● **HOW TO COMPLETE THIS TASK**
In the listing below, locate the lines bearing the word "mkProgram". Copy every one of them.
=== Section Start ===
Lemma fetched_frame_follows_answer_witness :
  frame_rows (Table delta)
  = map (fun h => mk_row uberaba (TS (h_time h)) (h_temp h) (h_rhum h) (h_prcp h)
                         (h_wspd h))
        (match two_hours latitude longitude (on_the_hour 11)
                 (truncate_to_hour (half_past 12)) with
         | Returns data => data
         | Fails _ => []
         end)
  /\ forall r, In r (frame_rows (Table delta)) -> city r = uberaba.
Proof.
  apply (fetched_frame_follows_answer two_hours (on_the_hour 10) (half_past 12)
           (on_the_hour 11) uberaba latitude longitude w0 (Table delta)).
  - reflexivity.
  - vm_compute. reflexivity.
Defined.

Lemma fetch_contains_provider_errors_witness :
  (year (on_the_hour 10) < 9999 ->
   exists x,
     fst (fetch_hourly_data_from_meteostat_by_city down (on_the_hour 10)
            (half_past 12) uberaba latitude longitude w0) = Ok x
     /\ (x = PyNone \/ exists f, x = DataFrame f))
  /\ (forall e,
        fst (fetch_hourly_data_from_meteostat_by_city down (on_the_hour 10)
               (half_past 12) uberaba latitude longitude w0) = Raise e ->
        e = OverflowError
        /\ snd (fetch_hourly_data_from_meteostat_by_city down (on_the_hour 10)
                  (half_past 12) uberaba latitude longitude w0) = w0).
Proof.
  apply (fetch_contains_provider_errors down (on_the_hour 10) (half_past 12) uberaba
           latitude longitude w0).
  reflexivity.
Defined.
(* ===== verification/ElfMapping.v ===== *)
(** The ELF mapping of the R5 guest: [arithmetization/gopkg/elfmapping].

    [Load]/[extractBlobs] turn the allocated sections of a guest ELF into sparse
    memory blobs, [NewData] maps the job input, and [EncodeInputs] sorts,
    validates and serializes the blobs into the public inputs of the
    arithmetization.  [debug/elf] is Go's standard library: an [elf.File] is the
    record of the fields the package reads, and [elf.NewFile] (the parser of raw
    bytes) is a parameter.  [bit.NewArray] belongs to the zkc package: the type of
    bit arrays and its constructor are parameters.  The text of the diagnostic
    table written by [writeSections] is modelled by its rows. *)
From S2P Require Import Prelude.

(** ** Data *)

Definition EntryPointAndBlobsCountInput : string := "entry_point_and_blobs_count".
Definition BlobsOffsetAndSizeInput : string := "blobs_offset_and_size".
Definition BlobsExecutableInput : string := "blobs_executable".
Definition BlobsDataInput : string := "blobs_data".
Definition DefaultInputOrigin : Z := 0x08800000.

Definition MaxUint32 : Z := 2 ^ 32 - 1.
Definition MaxInt : Z := 2 ^ 63 - 1.

Record Blob := mkBlob {
  Address : Z;
  Data : list Z;
  Name : string;
  Executable : bool
}.

Record Program := mkProgram {
  EntryPoint : Z;
  Blobs : list Blob
}.

(** [len(blob.Data)], and the same as a [uint64]. *)
Definition blen (b : Blob) : Z := Z.of_nat (length (Data b)).

(** The fields of [debug/elf] the package reads.  [sec_read] is what
    [io.ReadAll(section.Open())] returns: the bytes, or an error. *)
Definition PT_LOAD : Z := 1.
Definition SHT_NOBITS : Z := 8.
Definition SHF_ALLOC : Z := 2.
Definition SHF_EXECINSTR : Z := 4.

Record ElfProg := mkElfProg {
  ph_type : Z;
  ph_vaddr : Z;
  ph_filesz : Z;
  ph_memsz : Z
}.

Record ElfSection := mkElfSection {
  sec_name : string;
  sec_type : Z;
  sec_flags : Z;
  sec_addr : Z;
  sec_size : Z;
  sec_read : option (list Z)
}.

Record ElfFile := mkElfFile {
  elf_entry : Z;
  elf_progs : list ElfProg;
  elf_sections : list ElfSection
}.

(** The errors of the package, one constructor per [fmt.Errorf]. *)
Inductive elf_error :=
| ErrParse
| ErrFileLargerThanMemory (vaddr : Z)
| ErrSegmentOverflow (vaddr : Z)
| ErrSectionOverflow (name : string) (addr : Z)
| ErrSectionRead (name : string)
| ErrShortRead (name : string) (got expected : Z)
| ErrNoLoadableSections
| ErrNilDataOption
| ErrDataOption (what : string)
| ErrDataOffsetOverflow (address : Z)
| ErrNilOption
| ErrOption (what : string)
| ErrBlobOverflow (address size : Z)
| ErrBlobOverlap (address previousAddress previousEnd : Z)
| ErrWritingSections
| ErrEntryPointOutside32 (entryPoint : Z)
| ErrBlobOutside32 (address size : Z)
| ErrInputLimit (count size : Z).

(** An [io.Writer] as the diagnostic table uses it: whether the [n]-th call to
    it succeeds. *)
Definition Writer := nat -> bool.

Record config := mkConfig {
  includeExecutable : bool;
  sectionsWriter : option Writer
}.

Record dataConfig := mkDataConfig {
  data_name : string;
  lengthPrefix : bool
}.

(** A functional option is a closure on the configuration, or [nil]. *)
Definition DataOption := dataConfig -> outcome string dataConfig.
Definition Option := config -> outcome string config.

Definition WithName (name : string) : DataOption := fun cfg =>
  if decide (name = ""%string) then Err "blob name is empty"%string
  else Ok (mkDataConfig name (lengthPrefix cfg)).

Definition WithLengthPrefix : DataOption := fun cfg =>
  Ok (mkDataConfig (data_name cfg) true).

Definition WithIncludeExecutable : Option := fun cfg =>
  Ok (mkConfig true (sectionsWriter cfg)).

Definition WithSectionsWriter (writer : option Writer) : Option := fun cfg =>
  match writer with
  | None => Err "sections writer is nil"%string
  | Some w => Ok (mkConfig (includeExecutable cfg) (Some w))
  end.

(** ** Loading a guest ELF *)

(** The guard of the section loop: [section.Size == 0 || SHT_NOBITS || not
    SHF_ALLOC]. *)
Definition section_skipped (s : ElfSection) : bool :=
  (sec_size s =? 0) || (sec_type s =? SHT_NOBITS)
  || ((sec_flags s &&& SHF_ALLOC) =? 0).

Definition blob_of_section (s : ElfSection) (data : list Z) : Blob :=
  mkBlob (sec_addr s) data (sec_name s)
    (negb ((sec_flags s &&& SHF_EXECINSTR) =? 0)).

(** The body of the loop over [elfFile.Sections], for the segment
    [[vaddr, programEnd)]. *)
Definition extract_section (vaddr programEnd : Z) (programBlobs : list Blob)
    (s : ElfSection) : outcome elf_error (list Blob) :=
  if section_skipped s then Ok programBlobs else
  let sectionEnd := u64 (sec_addr s + sec_size s) in
  if sectionEnd <? sec_addr s then Err (ErrSectionOverflow (sec_name s) (sec_addr s)) else
  if (sec_addr s <? vaddr) || (programEnd <? sectionEnd) then Ok programBlobs else
  match sec_read s with
  | None => Err (ErrSectionRead (sec_name s))
  | Some data =>
      if Z.of_nat (length data) =? sec_size s
      then Ok (programBlobs ++ [blob_of_section s data])
      else Err (ErrShortRead (sec_name s) (Z.of_nat (length data)) (sec_size s))
  end.

Section Extract.
(** [sort.Slice], which makes no promise on elements that compare equal. *)
Variable sort_slice : list Blob -> list Blob.

(** The body of the loop over [elfFile.Progs]. *)
Definition extract_prog (sections : list ElfSection) (blobs : list Blob)
    (ph : ElfProg) : outcome elf_error (list Blob) :=
  if negb (ph_type ph =? PT_LOAD) || (ph_memsz ph =? 0) then Ok blobs else
  if ph_memsz ph <? ph_filesz ph then Err (ErrFileLargerThanMemory (ph_vaddr ph)) else
  let programEnd := u64 (ph_vaddr ph + ph_memsz ph) in
  if programEnd <? ph_vaddr ph then Err (ErrSegmentOverflow (ph_vaddr ph)) else
  programBlobs ← foldM (extract_section (ph_vaddr ph) programEnd) [] sections;
  Ok (blobs ++ sort_slice programBlobs).

Definition extractBlobs (f : ElfFile) : outcome elf_error (list Blob) :=
  blobs ← foldM (extract_prog (elf_sections f)) [] (elf_progs f);
  match blobs with
  | [] => Err ErrNoLoadableSections
  | _ => Ok blobs
  end.

(** [elf.NewFile] on the bytes of the guest. *)
Variable NewFile : list Z -> option ElfFile.

Definition Load (elfBytes : list Z) : outcome elf_error Program :=
  match NewFile elfBytes with
  | None => Err ErrParse
  | Some f => blobs ← extractBlobs f; Ok (mkProgram (elf_entry f) blobs)
  end.
End Extract.

(** ** Mapping the job input *)

(** The loop that applies the options, with its two error wrappers. *)
Definition apply_data_option (cfg : dataConfig) (o : option DataOption) :
    outcome elf_error dataConfig :=
  match o with
  | None => Err ErrNilDataOption
  | Some f => map_err ErrDataOption (f cfg)
  end.

Definition NewData (address : Z) (data : list Z) (options : list (option DataOption)) :
    outcome elf_error (list Blob) :=
  cfg ← foldM apply_data_option (mkDataConfig "" false) options;
  if negb (lengthPrefix cfg) then
    match data with
    | [] => Ok []
    | _ => Ok [mkBlob address data (data_name cfg) false]
    end
  else
    let payloadAddress := u64 (address + 8) in
    if payloadAddress <? address then Err (ErrDataOffsetOverflow address) else
    let prefix := le_bytes 8 (Z.of_nat (length data)) in
    let '(lengthName, payloadName) :=
      if decide (data_name cfg = ""%string) then (""%string, ""%string)
      else ((data_name cfg +:+ "_length")%string, (data_name cfg +:+ "_payload")%string) in
    let blobs := [mkBlob address prefix lengthName false] in
    match data with
    | [] => Ok blobs
    | _ => Ok (blobs ++ [mkBlob payloadAddress data payloadName false])
    end.
Definition shouldUseNoOp (instrType rd localOp opcode : Z) : bool :=
  if negb (rd =? 0) then false
  else if instrType =? miscMemType then true
  else if instrType =? iType then
    if localOp =? itypeInvalid then false
    else if (localOp =? itypeJalr) || (localOp =? itypeEcall) || (localOp =? itypeEbreak)
    then false else true
  else if instrType =? rType then
    if localOp =? rtypeInvalid then false
    else if (localOp =? rtypeOpKeccak) || (localOp =? rtypeOpPoseidon2) then false else true
  else if instrType =? uType then negb (localOp =? utypeInvalid)
  else if instrType =? jType then false
  else false.

Definition itypeOpForRd (localOp rd : Z) : Z :=
  if (rd =? 0) || (localOp =? itypeEcall) || (localOp =? itypeEbreak) || (localOp =? itypeInvalid)
  then localOp
  else if localOp =? itypeJalr then itypeJalrWB
  else localOp.

Definition rtypeOpForRd (localOp rd : Z) : Z := localOp.

Definition jtypeOpForRd (baseOp rd : Z) : Z :=
  if (rd =? 0) || (baseOp =? jtypeInvalid) then baseOp
  else if baseOp =? jtypeJal then jtypeJalWB
  else baseOp.

Definition utypeOpForRd (localOp rd : Z) : Z := localOp.

(** The Go map from branch [funct3] to its index. *)
Definition bTypeUnifiedIndex : list (Z * Z) := [(0, 0); (1, 1); (4, 2); (5, 3); (6, 4); (7, 5)].

Fixpoint assoc (k : Z) (m : list (Z * Z)) : option Z :=
  match m with
  | [] => None
  | (k', v) :: m => if k =? k' then Some v else assoc k m
  end.

Definition unifiedComputeOp (instrType localOp : Z) : Z :=
  if instrType =? miscMemType then computeNoOp
  else if instrType =? iType then
    if localOp =? itypeInvalid then computeInvalid else u32 (computeITypeBase + localOp)
  else if instrType =? rType then
    if localOp =? rtypeInvalid then computeInvalid else u32 (computeRTypeBase + localOp)
  else if instrType =? sType then
    if localOp =? stypeInvalid then computeInvalid else u32 (computeSTypeBase + localOp)
  else if instrType =? bType then
    match assoc localOp bTypeUnifiedIndex with
    | None => computeInvalid
    | Some idx => u32 (computeBTypeBase + idx)
    end
  else if instrType =? jType then
    if localOp =? jtypeInvalid then computeInvalid else u32 (computeJTypeBase + localOp)
  else if instrType =? uType then
    if localOp =? utypeInvalid then computeInvalid else u32 (computeUTypeBase + localOp)
  else computeInvalid.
=== Section End ===
● **YOUR RESPONSE**
Record Program := mkProgram {
  | Some f => blobs ← extractBlobs f; Ok (mkProgram (elf_entry f) blobs)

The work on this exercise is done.